:: TASK INPUT
(** * PubChem-MCP: the rate-limited, cached gateway and its tool handlers

    A shallow embedding of
      - [src/pubchem_mcp/utils/__init__.py]  ([RateLimiter], [PubChemClient.get]),
      - [mcp_server/server.py]               ([make_pubchem_request]),
      - [mcp_server/compounds/properties.py] ([get_compound_properties],
                                              [get_compound_synonyms]),
      - [mcp_server/compounds/similarity.py] ([search_similar_compounds_by_cid]),
    followed by the properties of the specification that concern them.

    Conventions of the embedding.
      - Time (the event loop's [time()], a Python float) is a rational number.
        The float arithmetic of the limiter and of the similarity search is
        the exact operation followed by rounding to the nearest double
        ([nearest_double]); the age test of the cache is evaluated exactly,
        and the theorems about it rest only on what the test decides.
      - Code between two [await]s runs without the clock advancing; the clock
        advances only while a coroutine is suspended.
      - The upstream service, the transport and the scheduler are an oracle
        carried by the [World]; every network call is recorded in its
        [traffic].
      - A Python call either returns a value or raises: [PyResult]. *)

From stdpp Require Import gmap strings list pretty.
From Stdlib Require Import QArith Qround Qabs Qpower Lqa.

Set Warnings "-register-all".

Open Scope string_scope.
Open Scope list_scope.
Open Scope Z_scope.

(** ** Rational time *)

Definition Qltb (x y : Q) : bool := negb (Qle_bool y x).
::::
- TASK DESCRIPTION -
Work out how many lines of the entries include the word "embedding", and respond with that number and nothing more.

- OUTPUT FOR THIS EXERCISE -
2